LES FLEURS Á LA FENETRE (I fiori alla finestra)

DVD di Giovanni Princigalli
"Heros Fragiles", Montreal

 

Adelaide D'Auria
Scuola di Dottorato in Scienze Umane
Università degli Studi di Bari Aldo Moro


“Uscivo da una storia con il cuore a pezzi e volevo qualcosa di esotico, qualcosa di nuovo”. È bastata questa frase per dare il senso, o uno dei possibili, dell'intero documentario “Les fleurs a la fenetre” (2010), di Giovanni Princigalli. Non è una frase banale, come lo sarebbe stata in molti altri contesti, perché a pronunciarla è una ragazza camerunense in un internet cafè della sua città. Lei lo frequenta, e come lei molte altre ragazze, nella speranza di trovare un “blanche”, un uomo che viene da lontano che le porti via e offra loro amore, romanticismo, il matrimonio, o molto più semplicemente, i mezzi necessari per sopravvivere.

Giovanni, regista italiano, di Bari, trapiantato in Canada, intraprende un viaggio verso l'Africa, un viaggio che è il risultato di una lunga gestazione, iniziata in Canada, quando si iscrive a uno dei numerosi siti che promettono, perlopiù agli uomini occidentali, o comunque agli abitanti della parte ricca del mondo, incontri con bellissime donne africane, ma non solo.

È in questo modo che regista cerca l'incontro, fino a trovarlo, con tre ragazze camerunensi, Nadège, Amélie e Léonie, tutte e tre giovanissime, tutte e tre artiste. Di queste racconta la storia di due, Amélie e Léonie. La prima, con la passione della danza e della poesia, ma che per vivere fa le pulizie all'ambasciata spagnola del suo paese, l'altra Léonie, di Douala, a nord del Camerun, con la passione del teatro, e con il costante impegno nella lotta all'AIDS, combattuta con le armi dell'educazione alla prevenzione e dell'arte, che in più lavora nella bottega di famiglia con sua madre e sua sorella.

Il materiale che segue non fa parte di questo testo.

(** C5.  The invariant of the public interface.  From a state in which
    every context block is fully constructed and held by the caller, any
    sequence of calls of the six functions (with defined behaviour) leads to
    such a state again: each handle the caller holds points to a context
    whose encoder field is a non-null pointer to a live engine instance of
    its own, whose sample rate and channel count are the arguments of its
    construction and whose frame size is the sample rate divided by 50; and
    the heap holds no other context block, so none is partially
    initialised. *)
Theorem public_interface_invariant calls w held held' w' :
  fully_valid w held → run pick calls held w = Some (held', w') →
  fully_valid w' held'.
Proof.
  revert w held. induction calls as [|a calls IH]; intros w held Hinv Hrun.
  - simpl in Hrun. by injection Hrun as <- <-.
  - simpl in Hrun. apply bind_inv in Hrun as (r & w1 & Hcall & Hrun).
    eapply IH; [|exact Hrun]. by eapply call_preserves_fully_valid.
Qed.

(** C6.  Destroy on a null handle does nothing.  On a valid handle it calls
    the engine's destructor on the instance first and frees the context
    block second, after which neither address is live.  On a live context
    without an instance it only frees the block.  A successful create
    followed by one destroy leaves the heap exactly as it was before the
    create: nothing remains outstanding. *)
Theorem destroy_releases_everything w ctx :
  opus_frame_encoder_destroy NULL w = Some (tt, w) ∧
  (∀ enc st, valid_handle w ctx enc st →
     ∃ w', opus_frame_encoder_destroy ctx w = Some (tt, w') ∧
           trace w' = trace w ++ [EDestroy enc; EFree ctx] ∧
           heap w' = delete ctx (delete enc (heap w)) ∧
           heap w' !! ctx = None ∧ heap w' !! enc = None) ∧
  (ctx ≠ NULL → field_is w ctx f_encoder NULL →
     ∃ w', opus_frame_encoder_destroy ctx w = Some (tt, w') ∧
           trace w' = trace w ++ [EFree ctx] ∧
           heap w' = delete ctx (heap w)) ∧
  (∀ sr ch app w0,
     opus_frame_encoder_create pick sr ch app w0 = Some (ctx, w) → ctx ≠ NULL →
     ∃ w', opus_frame_encoder_destroy ctx w = Some (tt, w') ∧ heap w' = heap w0).
Proof.
  split_and!.
  - apply destroy_null.
  - intros enc st Hv. exists (destroyed ctx enc w).
    split; [by apply (destroy_valid w ctx enc st)|]. split; [done|]. split; [done|].
    simpl. destruct Hv as (_ & _ & (c & Hc & _) & Hst).
    rewrite lookup_delete_eq. split; [done|].
    rewrite lookup_delete_ne by (intros ->; by rewrite Hst in Hc).
    apply lookup_delete_eq.
  - intros Hctx Hf. eexists. split; [by apply destroy_without_instance|done].
  - intros sr ch app w0 Hcreate Hctx.
    destruct (create_cases w0 sr ch app) as (r & w'' & Heq & Hcases).
    rewrite Hcreate in Heq. injection Heq as <- <-.
    destruct Hcases as [(-> & _)|[(-> & _)|(_ & Hfresh & enc & st & _ & _ & Henc & Hec
                                            & Hefresh & _ & _ & Hh)]]; try done.
    assert (valid_handle w ctx enc st) as Hv.
    { split_and!; try done.
      - eexists. rewrite Hh. split; [apply lookup_insert_eq|done].
      - rewrite Hh, lookup_insert_ne by done. apply lookup_insert_eq. }
    exists (destroyed ctx enc w). split; [by apply (destroy_valid w ctx enc st)|].
    simpl. rewrite Hh.
    rewrite (insert_insert_ne _ ctx enc) by done.
    rewrite delete_insert_eq.
    rewrite (delete_id _ enc) by (by rewrite lookup_insert_ne).
    rewrite delete_insert_eq. by apply delete_id.
Qed.

(** C7.  Each tuning operation returns [-1], and does nothing, when the
    handle is null or its encoder field is null; on a valid handle it makes
    one call to the engine's control interface, with its own control
    identifier and the caller's value, and returns the status of that call
    unchanged. *)
Theorem tuning_forwards_to_engine w ctx v :
  (ctx = NULL ∨ field_is w ctx f_encoder NULL →
     opus_frame_encoder_set_bitrate ctx v w = Some (-1, w) ∧
     opus_frame_encoder_set_complexity ctx v w = Some (-1, w)) ∧
  (∀ enc st, valid_handle w ctx enc st →
     (∃ r w', opus_frame_encoder_set_bitrate ctx v w = Some (r, w') ∧
              r = (encoder_ctl st OPUS_SET_BITRATE_REQUEST v).1 ∧
              trace w' = trace w ++ [ECtl enc OPUS_SET_BITRATE_REQUEST v r]) ∧
     (∃ r w', opus_frame_encoder_set_complexity ctx v w = Some (r, w') ∧
              r = (encoder_ctl st OPUS_SET_COMPLEXITY_REQUEST v).1 ∧
              trace w' = trace w ++ [ECtl enc OPUS_SET_COMPLEXITY_REQUEST v r])).
Proof.
  split.
  - intros Hnull. rewrite set_bitrate_tuning, set_complexity_tuning.
    by rewrite !tuning_rejects.
  - intros enc st Hv. rewrite set_bitrate_tuning, set_complexity_tuning.
    rewrite !(tuning_forwards _ _ _ enc st) by done.
    split; eexists _, _; (split; [done|]); (split; [done|]).
    + destruct (controlled_heap enc OPUS_SET_BITRATE_REQUEST v st w)
        as (r & st' & Hf & -> & _). by rewrite Hf.
    + destruct (controlled_heap enc OPUS_SET_COMPLEXITY_REQUEST v st w)
        as (r & st' & Hf & -> & _). by rewrite Hf.
Qed.

Lemma tuning_frame w request ctx v r w' :
  tuning request ctx v w = Some (r, w') →
  same_contexts (heap w) (heap w') ∧ same_buffers (heap w) (heap w') ∧
  dom (heap w') = dom (heap w) ∧
  (∀ p, ¬ field_is w ctx f_encoder p → heap w' !! p = heap w !! p) ∧
  ∃ events, trace w' = trace w ++ events ∧ Forall (λ e, engine_event e = true) events.
Proof.
  intros [[_ ->]|(enc & st & (_ & _ & Hf & Hst) & _ & ->)]%tuning_inv.
  { split_and!; try done. exists []. by rewrite app_nil_r. }
  split; [by apply controlled_same_contexts|].
  destruct (controlled_heap enc request v st w) as (r' & st' & _ & Htrace & Hh).
  rewrite Hh. split_and!.
  - intros p bytes. destruct (decide (p = enc)) as [->|Hne].
    + rewrite lookup_insert_eq, Hst. split; intros [=].
    + by rewrite lookup_insert_ne.
  - apply dom_insert_lookup_L. by rewrite Hst.
  - intros p Hp. rewrite lookup_insert_ne; [done|]. by intros <-.
  - exists [ECtl enc request v r']. split; [done|]. by repeat constructor.
Qed.

(** C8.  Frame condition.  A call of [opus_frame_encode] or of a tuning
    operation allocates and frees nothing, leaves every context block (so
    every cached sample rate, channel count and frame size) as it was, and
    calls nothing but the engine.  Encode changes no byte buffer other than
    the output buffer, and no block at all other than the output buffer and
    the handle's own engine instance; a tuning operation changes no byte
    buffer at all, and no block other than the handle's own instance. *)
Theorem encode_and_tuning_frame_condition w ctx :
  (∀ pcm len out cap r w',
     opus_frame_encode ctx pcm len out cap w = Some (r, w') →
     same_contexts (heap w) (heap w') ∧
     same_buffers_except out (heap w) (heap w') ∧
     dom (heap w') = dom (heap w) ∧
     (∀ p, p ≠ out → ¬ field_is w ctx f_encoder p → heap w' !! p = heap w !! p) ∧
     ∃ events, trace w' = trace w ++ events ∧
               Forall (λ e, engine_event e = true) events) ∧
  (∀ v r w',
     opus_frame_encoder_set_bitrate ctx v w = Some (r, w') ∨
     opus_frame_encoder_set_complexity ctx v w = Some (r, w') →
     same_contexts (heap w) (heap w') ∧
     same_buffers (heap w) (heap w') ∧
     dom (heap w') = dom (heap w) ∧
     (∀ p, ¬ field_is w ctx f_encoder p → heap w' !! p = heap w !! p) ∧
     ∃ events, trace w' = trace w ++ events ∧
               Forall (λ e, engine_event e = true) events).
Proof.
  split.
  - intros pcm len out cap r w'
      [[_ ->]|(enc & ch & st & input & old & (_ & _ & Hf & Hst) & _ & _ & [_ Hold]
               & _ & _ & ->)]%encode_inv.
    { split_and!; try done. exists []. by rewrite app_nil_r. }
    split; [by apply encoded_same_contexts|].
    destruct (encoded_heap enc pcm (num_samples len ch) out cap st input old w)
      as (r' & written & st' & _ & Htrace & Hh).
    rewrite Hh. split_and!.
    + intros p bytes Hp. rewrite lookup_insert_ne by done.
      destruct (decide (p = enc)) as [->|Hne].
      * rewrite lookup_insert_eq, Hst. split; intros [=].
      * by rewrite lookup_insert_ne.
    + rewrite dom_insert_lookup_L.
      * apply dom_insert_lookup_L. by rewrite Hst.
      * rewrite lookup_insert_ne; [by rewrite Hold|]. intros ->. by rewrite Hst in Hold.
    + intros p Hpo Hp. rewrite lookup_insert_ne by done.
      rewrite lookup_insert_ne; [done|]. by intros <-.
    + exists [EEncode enc pcm (num_samples len ch) out cap r']. split; [done|].
      by repeat constructor.
  - intros v r w' [H|H].
    + rewrite set_bitrate_tuning in H. by eapply tuning_frame.
    + rewrite set_complexity_tuning in H. by eapply tuning_frame.
Qed.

Il film, racconta l'incontro con l'Altro, talvolta con momenti commoventi, dissipa i luoghi comuni, smentisce gli stereotipi reciproci, lasciando come precipitato della narrazione il dialogo, la condivisione di esperienze, il racconto delle proprie vite, in uno scambio alla pari che non diventa mai reportage dell'antropologo, il quale studia, classifica, analizza, i modi di vivere e le vite stesse dei soggetti del proprio studio. La naturalezza del racconto da parte dei protagonisti fa sì che le differenze si percepiscano non in quanto elementi che dividono individui provenienti da contesti completamente diversi tra loro, ma come tratti universali, comuni alle vite di tutti, a prescindere dai propri luoghi di origine. Ancor di più questo è evidente dal momento che il filo conduttore delle vite delle due ragazze non è la spasmodica ricerca della fuga, del salvatore che le porti via, ma la realizzazione di sé e la partecipazione alla libertà, il poterla assaporare attraverso e l'arte, nonostante tutto. È questa consapevolezza di sé che colpisce, che dà la misura di come l'immaginario collettivo relativo all'Africa, e ancora più nello specifico, alle donne africane, sia stato costruito e alimentato da luoghi comuni, perlopiù ancora molto radicati nel mondo occidentale e che senz'altro Les fleurs a la fenetre contribuisce a smentire.